I think what made Scrooge all the more messed up was the fact he was creating all this carnage to happy midi music with a happy-go-lucky smile on his face... If ever there was a "Bad Boy" in the Disney lineup, it was Uncle Scrooge McDuck.


He's so bad!
~ Mark

Thursday, October 1, 2009

Video Game Tribute #6: Oregon Trail

I like to think back on a time when one could drown in 4 feet of water or die of a broken leg... I'm, of course, talking about 1848... or more specifically, 1971... but seeing as I wasn't born until the 80's, I'm thinking about 1992 and the infamous Oregon Trail.

I think just about all of us who were in grade school during the early 90's have some form of recollection about this game. It was the one game during "computer" class that all the kids fought over playing... the rest of us were stuck with Number Munchers... ugh. It was probably the last great (if not the ONLY great) educational video game to ever be produced... it was also the last time that Apple Inc. would be a noteworthy presence until 2001. Ah, the Apple IIe... so glorious. One of the reasons Oregon Trail was a playable educational game was probably because it was so inaccurate to the real life Oregon Trail that it was hardly an educational game... hence, fun. Somehow Bankers were better travelers than Farmers and Carpenters... because there were so many places to buy equipment while making this epic trek across the country. So clearly you had to be rich to survive in the wilderness. As I mentioned earlier, broken legs could kill and grown men and women could drown in 4 foot water... was everybody a midget back then? Did people fall face first into water and not know all they have to do is stand up to live? In water that shallow, all they'd have to do is like... roll on their back.

The other important fact about the Oregon Trail which seems to be completely ignored in this game is the cannibalism... um, hello... Donnor Party, anybody?
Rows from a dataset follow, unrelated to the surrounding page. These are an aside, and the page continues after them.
Definition x32_special_number (name : string) : option Z :=
  name_lookup name
    [ ("rt_sigaction", 512); ("rt_sigreturn", 513); ("ioctl", 514); ("readv", 515);
      ("writev", 516); ("recvfrom", 517); ("sendmsg", 518); ("recvmsg", 519); ("execve", 520);
      ("ptrace", 521); ("rt_sigpending", 522); ("rt_sigtimedwait", 523);
      ("rt_sigqueueinfo", 524); ("sigaltstack", 525); ("timer_create", 526);
      ("mq_notify", 527); ("kexec_load", 528); ("waitid", 529); ("set_robust_list", 530);
      ("get_robust_list", 531); ("vmsplice", 532); ("move_pages", 533); ("preadv", 534);
      ("pwritev", 535); ("rt_tgsigqueueinfo", 536); ("recvmmsg", 537); ("sendmmsg", 538);
      ("process_vm_readv", 539); ("process_vm_writev", 540); ("setsockopt", 541);
      ("getsockopt", 542); ("io_setup", 543); ("io_submit", 544); ("execveat", 545);
      ("preadv2", 546); ("pwritev2", 547) ].

Definition x32_unavailable (name : string) : bool :=
  bool_decide (name ∈ ["create_module"; "epoll_ctl_old"; "epoll_wait_old"; "get_kernel_syms";
    "get_thread_area"; "nfsservctl"; "query_module"; "set_thread_area"; "_sysctl"; "uselib";
    "vserver"]).

(** [u32::try_from(syscall.id()).ok()] *)
Definition u32_id (id : option Z) : option Z :=
  match id with
  | Some n => if bool_decide (0 ≤ n ≤ u32_max) then Some n else None
  | None => None
  end.

Definition resolve_x32 (name : string) : option Z :=
  if x32_unavailable name then None
  else
    let number := match x32_special_number name with
      | Some n => Some n | None => u32_id (sysno_x86_64 name) end in
    match number with Some n => Some (Z.lor n X32_SYSCALL_BIT) | None => None end.

Definition resolve (a : SeccompArchitecture) (name : string) : list SyscallTarget :=
  match a with
  | Aarch64 => direct (sysno_aarch64 (architecture_syscall_name a name))
  | Arm => direct (sysno_arm (architecture_syscall_name a name))
  | X86_64 => direct (sysno_x86_64 name)
  | X86 => resolve_x86 name
  | X32 => direct (resolve_x32 name)
  end.

(** ** seccomp.rs *)

Definition MAX_FILTERS : nat := 32.
Definition MAX_TOTAL_BPF_INSTRUCTIONS : Z := 32768.
Definition FILTER_PATH_PENALTY : Z := 4.
Definition MAX_SYSCALL_ARGUMENT_INDEX : Z := 5.
Definition EPERM_DATA : Z := 1.

Definition validate_unsupported_properties (seccomp : LinuxSeccomp) : Result () :=
  check! reject_if (bool_decide (is_Some (sc_listener_path seccomp))
                    || bool_decide (is_Some (sc_listener_metadata seccomp)))
    (seccomp_unsupported "linux.seccomp.listenerPath/listenerMetadata: seccomp userspace notification listeners are not implemented");
  reject_if (match sc_flags seccomp with Some (_ :: _) => true | _ => false end)
    (seccomp_unsupported "linux.seccomp.flags: seccomp filter flags are not implemented by the bootstrap executor").

Definition reject_unused_errno (errno_ret : option Z) : Result () :=
  reject_if (bool_decide (is_Some errno_ret))
    (seccomp_invalid "{field} must not define errnoRet for this seccomp action").

Definition validate_action_data (value : Z) : Result Z :=
  if 65535 <? value
  then Err (seccomp_invalid "{field} seccomp action data {value} exceeds the 16-bit kernel field")
  else Ok value.

Definition plan_action (action : LinuxSeccompAction) (errno_ret : option Z)
    : Result SeccompActionPlan :=
  match action with
  | ScmpActAllow => check! reject_unused_errno errno_ret; Ok Allow
  | ScmpActErrno => try! d := validate_action_data (default EPERM_DATA errno_ret) in Ok (Errno d)
  | ScmpActKill | ScmpActKillThread => check! reject_unused_errno errno_ret; Ok KillThread
  | ScmpActKillProcess => check! reject_unused_errno errno_ret; Ok KillProcess
  | ScmpActLog => check! reject_unused_errno errno_ret; Ok Log
  | ScmpActNotify => Err (seccomp_unsupported
      "{field}: SCMP_ACT_NOTIFY requires a userspace notification listener")
  | ScmpActTrace => try! d := validate_action_data (default EPERM_DATA errno_ret) in Ok (Trace d)
  | ScmpActTrap => check! reject_unused_errno errno_ret; Ok Trap
  end.

Definition plan_condition (argument : LinuxSeccompArg) : Result SeccompConditionPlan :=
  if MAX_SYSCALL_ARGUMENT_INDEX <? sa_index argument
  then Err (seccomp_invalid "{field}.index {} exceeds the final syscall argument index {}")
  else
    let '(operator, value) := match sa_op argument with
      | ScmpCmpEq => (Equal, sa_value argument)
      | ScmpCmpGe => (GreaterEqual, sa_value argument)
      | ScmpCmpGt => (GreaterThan, sa_value argument)
      | ScmpCmpLe => (LessEqual, sa_value argument)
      | ScmpCmpLt => (LessThan, sa_value argument)
      | ScmpCmpMaskedEq => (MaskedEqual (sa_value argument), default 0 (sa_value_two argument))
      | ScmpCmpNe => (NotEqual, sa_value argument)
      end in
    Ok (mkCondition (sa_index argument) operator value).

Definition has_nul (name : string) : bool :=
  bool_decide (Ascii.zero ∈ String.list_ascii_of_string name).

(** The rules of one system-call name. *)
Definition plan_name (a : SeccompArchitecture) (default_action action : SeccompActionPlan)
    (conditions : list SeccompConditionPlan) (planned : list ActionedRule) (name : string)
    : Result (list ActionedRule) :=
  check! reject_if (bool_decide (name = "") || has_nul name)
    (seccomp_invalid "{field}.names[{}] must be a non-empty syscall name without NUL bytes");
  let targets := resolve a name in
  if bool_decide (targets = []) then
    if bool_decide (action = Allow) && negb (bool_decide (default_action = Allow))
    then Ok planned
    else Err (seccomp_unsupported "{field}.names[{}]: syscall `{name}` is unavailable on {}")
  else
    check! reject_if (negb (bool_decide (conditions = []))
                      && existsb (λ t, bool_decide (is_Some (tg_multiplexer_selector t))) targets)
      (seccomp_unsupported "{field}.names[{}]: conditional syscall `{name}` cannot be represented through the legacy {} multiplexer");
    Ok (planned ++ ((λ t, mkActioned (tg_number t) action
          (conditions ++ match tg_multiplexer_selector t with
                         | Some selector => [mkCondition 0 Equal selector]
                         | None => []
                         end)) <$> targets)).

Definition plan_syscall (a : SeccompArchitecture) (default_action : SeccompActionPlan)
    (planned : list ActionedRule) (syscall : LinuxSyscall) : Result (list ActionedRule) :=
  check! reject_if (bool_decide (sy_names syscall = []))
    (seccomp_invalid "{field}.names must not be empty");
  try! action := plan_action (sy_action syscall) (sy_errno_ret syscall) in
  try! conditions := rmap plan_condition (default [] (sy_args syscall)) in
  rfold (plan_name a default_action action conditions) planned (sy_names syscall).

Definition plan_rules (seccomp : LinuxSeccomp) (a : SeccompArchitecture)
    (default_action : SeccompActionPlan) : Result (list ActionedRule) :=
  rfold (plan_syscall a default_action) [] (default [] (sc_syscalls seccomp)).

(** [normalize_rules]: alternatives by system call, an unconditional rule
    replaces the conditional ones. *)
Definition normalize_step (grouped : list (Z * list (list SeccompConditionPlan)))
    (rule : ActionedRule) : list (Z * list (list SeccompConditionPlan)) :=
  let conditions := default [] (btree_get (ar_syscall_number rule) grouped) in
  if bool_decide ([] ∈ conditions) then btree_set (ar_syscall_number rule) conditions grouped
  else
    let conditions := if bool_decide (ar_conditions rule = []) then [] else conditions in
    btree_set (ar_syscall_number rule) (btree_insert (ar_conditions rule) conditions) grouped.
Definition normalize_rules (rules : list ActionedRule) : list SeccompRulePlan :=
  flat_map (λ e, map (mkRulePlan e.1) e.2) (foldl normalize_step [] rules).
There's some classic history for ya'... but no, we'll just ignore that part, you go ahead and make your fun kids game about the most messed up pilgrimage in American history... If they really wanted to make it educational, every time somebody in your party died, you'd have the option to eat them... but they'd have to be under 100 pounds, because according to the hunting segment of the game, that's as much as you could carry... now that'd be an educational game that would have the kids flocking to their history books... because let's face it, kids love violence.
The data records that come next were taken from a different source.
Lemma existsb_elem {A} (f : A → bool) l : existsb f l = true ↔ ∃ x, x ∈ l ∧ f x = true.
Proof. rewrite existsb_exists. by setoid_rewrite <- list_elem_of_In. Qed.

Lemma alternatives_insert d c alts :
  alternatives_hold d (btree_insert c alts) = conds_hold d c || alternatives_hold d alts.
Proof.
  unfold alternatives_hold. apply eq_iff_eq_true. rewrite orb_true_iff, !existsb_elem.
  setoid_rewrite elem_of_btree_insert. naive_solver.
Qed.

Lemma normalize_step_spec d grouped rule nr :
  alternatives_hold d (default [] (btree_get nr (normalize_step grouped rule))) =
  alternatives_hold d (default [] (btree_get nr grouped))
  || (nr =? ar_syscall_number rule) && conds_hold d (ar_conditions rule).
Proof.
  unfold normalize_step. set (nr' := ar_syscall_number rule).
  set (alts := default [] (btree_get nr' grouped)).
  destruct (Z.eqb_spec nr nr') as [->|Hne]; simpl.
  - case_bool_decide as Hall; rewrite btree_get_set, decide_True by done; simpl.
    + assert (alternatives_hold d alts = true) as Htrue by (apply existsb_elem; by exists []).
      fold alts. by rewrite Htrue.
    + rewrite alternatives_insert. case_bool_decide as Hnil; [rewrite Hnil; simpl; by rewrite orb_true_r|].
      by rewrite orb_comm.
  - rewrite orb_false_r. case_bool_decide; rewrite btree_get_set, decide_False by done; done.
Qed.

Lemma normalize_step_increasing grouped rule :
  map_increasing grouped → map_increasing (normalize_step grouped rule).
Proof. intros. unfold normalize_step. case_bool_decide; by apply btree_set_increasing. Qed.

Lemma normalize_rules_match d rules :
  existsb (plan_applies d) (normalize_rules rules) = existsb (rule_applies d) rules.
Proof.
  assert (∀ grouped, map_increasing grouped →
    map_increasing (foldl normalize_step grouped rules) ∧
    alternatives_hold d (default [] (btree_get (sd_nr d) (foldl normalize_step grouped rules))) =
    alternatives_hold d (default [] (btree_get (sd_nr d) grouped)) || existsb (rule_applies d) rules)
    as Hfold.
  { induction rules as [|rule rules IH]; intros grouped Hg; simpl; [by rewrite orb_false_r|].
    destruct (IH _ (normalize_step_increasing grouped rule Hg)) as [Hinc ->]. split; [done|].
    rewrite normalize_step_spec, <- orb_assoc. done. }
  destruct (Hfold [] (SSorted_nil _)) as [Hinc Heq]. simpl in Heq. rewrite <- Heq.
  unfold normalize_rules. set (grouped := foldl normalize_step [] rules) in *.
  apply eq_iff_eq_true. unfold alternatives_hold. rewrite !existsb_elem. split.
  - intros (r & Hr & Hd). apply list_elem_of_In, in_flat_map in Hr as ([k alts] & Hk & Hr).
    apply in_map_iff in Hr as (cs & <- & Hcs). unfold plan_applies in Hd. simpl in Hd.
    apply andb_true_iff in Hd as [->%Z.eqb_eq Hd]. exists cs. split; [|done].
    apply list_elem_of_In, elem_of_btree_get in Hk; [|done]. rewrite Hk. by apply list_elem_of_In.
  - intros (cs & Hcs & Hd). destruct (btree_get (sd_nr d) grouped) as [alts|] eqn:Hget;
      simpl in Hcs; [|set_solver].
    exists (mkRulePlan (sd_nr d) cs). split.
    + apply list_elem_of_In, in_flat_map. exists (sd_nr d, alts). split.
      * by apply list_elem_of_In, elem_of_btree_get.
      * apply in_map_iff. exists cs. split; [done|]. by apply list_elem_of_In.
    + unfold plan_applies. simpl. by rewrite Z.eqb_refl.
Qed.

Section grouping.
Context `{!SeccompEnv}.

(** The entry of a grouped system call: everything, or some alternatives. *)
Definition entry_holds (d : SeccompData) (e : option (option (list (list SeccompConditionPlan))))
    : bool :=
  match e with None => false | Some None => true | Some (Some alts) => alternatives_hold d alts end.

Lemma group_step_spec d grouped rule grouped' :
  map_increasing grouped → (∀ nr alts, btree_get nr grouped = Some (Some alts) → alts ≠ []) →
  group_step grouped rule = Ok grouped' →
  map_increasing grouped' ∧ (∀ nr alts, btree_get nr grouped' = Some (Some alts) → alts ≠ []) ∧
  entry_holds d (btree_get (sd_nr d) grouped') =
    entry_holds d (btree_get (sd_nr d) grouped) || plan_applies d rule.
Proof.
  intros Hinc Hne. unfold group_step, plan_applies.
  assert (∀ e, (∀ alts, e = Some alts → alts ≠ []) →
    entry_holds d (Some e) = entry_holds d (btree_get (rp_syscall_number rule) grouped)
      || conds_hold d (rp_conditions rule) →
    map_increasing (btree_set (rp_syscall_number rule) e grouped) ∧
    (∀ nr alts, btree_get nr (btree_set (rp_syscall_number rule) e grouped) = Some (Some alts) →
       alts ≠ []) ∧
    entry_holds d (btree_get (sd_nr d) (btree_set (rp_syscall_number rule) e grouped)) =
      entry_holds d (btree_get (sd_nr d) grouped)
      || (sd_nr d =? rp_syscall_number rule) && conds_hold d (rp_conditions rule)) as Hset.
  { intros e He Heq. split_and!; [by apply btree_set_increasing| |].
    - intros nr alts. rewrite btree_get_set. case_decide; [intros [= ->]; by apply He|apply Hne].
    - rewrite btree_get_set. destruct (Z.eqb_spec (sd_nr d) (rp_syscall_number rule)) as [E|E].
      + rewrite decide_True by done. by rewrite Heq, E.
      + rewrite decide_False by done. by rewrite orb_false_r. }
  case_bool_decide as Hnil.
  { intros [= <-]. apply Hset; [done|]. rewrite Hnil. simpl. by rewrite orb_true_r. }
  destruct (btree_get (rp_syscall_number rule) grouped) as [[alts|]|] eqn:Hget; simpl; intros Hg.
  - apply rbind_ok in Hg as ([] & _ & Hg). apply rbind_ok in Hg as ([] & _ & [= <-]).
    apply Hset; [intros a [= <-]; by destruct alts|]. simpl. unfold alternatives_hold.
    rewrite existsb_app. simpl. by rewrite orb_false_r.
  - injection Hg as <-. by apply Hset.
  - apply rbind_ok in Hg as ([] & _ & Hg). apply rbind_ok in Hg as ([] & _ & [= <-]).
    apply Hset; [by intros a [= <-]|]. simpl. by rewrite orb_false_r.
Qed.
(** [read] into a one-byte slice: [None] at the end of the stream. *)
Definition read_byte (error : Error) : prog Reader Error (option Z) := λ r,
  match rd_bytes r with
  | b :: rest => (Ok (Some b), mkReader rest (rd_end r))
  | [] => (match rd_end r with Eof => Ok None | Broken => Err error end, r)
  end.
(** [AsyncReadExt::read_exact] *)
Definition read_exact (error : Error) (n : nat) : prog Reader Error bytes := λ r,
  if (n <=? length (rd_bytes r))%nat
  then (Ok (take n (rd_bytes r)), mkReader (drop n (rd_bytes r)) (rd_end r))
  else (Err error, mkReader [] (rd_end r)).

(** ** Frames *)

Record WireProfile : Type := mkWireProfile {
  wp_maximum : Z;
  wp_encode : Error;
  wp_too_large : Error;
  wp_write_header : Error;
  wp_write_payload : Error;
  wp_flush : Error;
  wp_read_header : Error;
  wp_read_length : Error;
  wp_bad_length : Z → Error;
  wp_read_payload : Error;
  wp_decode : Error
}.

Section frames.
Variable profile : WireProfile.
Context {T : Type} `{!Json T}.

Definition write_frame (value : T) : prog Writer Error () :=
  let! payload := lift (ok_or (wp_encode profile) (to_vec value)) in
  let len := Z.of_nat (length payload) in
  do! lift (reject_if (u32_max <? len) (wp_too_large profile));
  do! lift (reject_if ((len =? 0) || (wp_maximum profile <? len)) (wp_too_large profile));
  do! write_all (wp_write_header profile) (to_be_bytes len);
  do! write_all (wp_write_payload profile) payload;
  flush (wp_flush profile).

Definition read_frame : prog Reader Error (option T) :=
  let! first := read_byte (wp_read_header profile) in
  match first with
  | None => ret None
  | Some b =>
      let! rest := read_exact (wp_read_length profile) 3 in
      let len := from_be_bytes (b :: rest) in
      do! lift (reject_if ((len =? 0) || (wp_maximum profile <? len)) (wp_bad_length profile len));
      let! payload := read_exact (wp_read_payload profile) (Z.to_nat len) in
      lift (rbind (ok_or (wp_decode profile) (from_slice payload)) (λ v, Ok (Some v)))
  end.

(** Sending a sequence of messages until the first failure, and reading until
    something other than a message comes back. *)
Definition write_frames (values : list T) : prog Writer Error () := for_each write_frame values.
Fixpoint read_frames (fuel : nat) (r : Reader) : list T * Result (option ()) :=
  match fuel with
  | O => ([], Ok (Some ()))
  | S fuel =>
      match read_frame r with
      | (Ok (Some v), r') => let '(vs, last) := read_frames fuel r' in (v :: vs, last)
      | (Ok None, _) => ([], Ok None)
      | (Err e, _) => ([], Err e)
      end
  end.
End frames.

(** ** The two transports *)

Definition protocol_wire_error (c : ErrorCode) (operation msg : string) : Error :=
  for_operation (error_new c msg) operation.
Definition io_error (operation : string) : Error :=
  set_retryable (protocol_wire_error Unavailable operation "agent transport I/O failed: {error}") true.
Definition frame_too_large : Error :=
  protocol_wire_error ResourceExhausted "encode-agent-frame"
    "agent frame is {actual} bytes; maximum is {maximum}".

Definition AGENT_MAX_FRAME_BYTES : Z := 64 * 1024 * 1024.
Definition agent_wire : WireProfile := {|
  wp_maximum := AGENT_MAX_FRAME_BYTES;
  wp_encode := protocol_wire_error Internal "encode-agent-frame"
    "failed to encode agent frame: {error}";
  wp_too_large := frame_too_large;
  wp_write_header := io_error "write-agent-frame-header";
  wp_write_payload := io_error "write-agent-frame-payload";
  wp_flush := io_error "flush-agent-frame";
  wp_read_header := io_error "read-agent-frame-header";
  wp_read_length := io_error "read-agent-frame-header";
  wp_bad_length _ := protocol_wire_error ResourceExhausted "read-agent-frame"
    "agent frame length {length} is outside 1..={maximum} bytes";
  wp_read_payload := io_error "read-agent-frame-payload";
  wp_decode := protocol_wire_error InvalidArgument "decode-agent-frame"
    "invalid agent frame JSON: {error}"
|}.

(** [protocol_error] and [transport_error] of sdk/src/transport/mod.rs. *)
Definition sdk_protocol_error (msg : string) : Error :=
  for_operation (error_new Internal msg) "sdk-transport".
Definition sdk_transport_error (operation msg : string) : Error :=
  for_operation (set_retryable (error_new Unavailable msg) true) operation.
Definition MAX_FRAME_BYTES : Z := 64 * 1024 * 1024.
Definition sdk_wire : WireProfile := {|
  wp_maximum := MAX_FRAME_BYTES;
  wp_encode := sdk_protocol_error "failed to encode SDK transport frame: {error}";
  wp_too_large := for_operation (error_new ResourceExhausted
    "SDK transport frame is {length} bytes; maximum is {MAX_FRAME_BYTES}") "sdk-transport-write";
  wp_write_header := sdk_transport_error "sdk-transport-write"
    "failed to write SDK frame length: {error}";
  wp_write_payload := sdk_transport_error "sdk-transport-write"
    "failed to write SDK frame payload: {error}";
  wp_flush := sdk_transport_error "sdk-transport-write" "failed to flush SDK frame: {error}";
  wp_read_header := sdk_transport_error "sdk-transport-read"
    "failed to read SDK frame length: {error}";
  wp_read_length := sdk_transport_error "sdk-transport-read" "truncated SDK frame length: {error}";
  wp_bad_length len := if len =? 0 then sdk_protocol_error "SDK transport frame must not be empty"
    else for_operation (error_new ResourceExhausted
      "SDK transport frame is {length} bytes; maximum is {MAX_FRAME_BYTES}") "sdk-transport-read";
  wp_read_payload := sdk_transport_error "sdk-transport-read"
    "truncated SDK frame payload: {error}";
  wp_decode := sdk_protocol_error "invalid SDK transport frame: {error}"
|}.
Despite the fact that Oregon Trail chooses to omit various parts of history, it was still likely to be every kid's first video game experience on something other than a Nintendo or Atari (depending on your generation), and the pinnacle of the Apple IIe era. Not to mention it was fun naming your party members after your friends and watching them all die of Dysentery... I obviously didn't like my friends.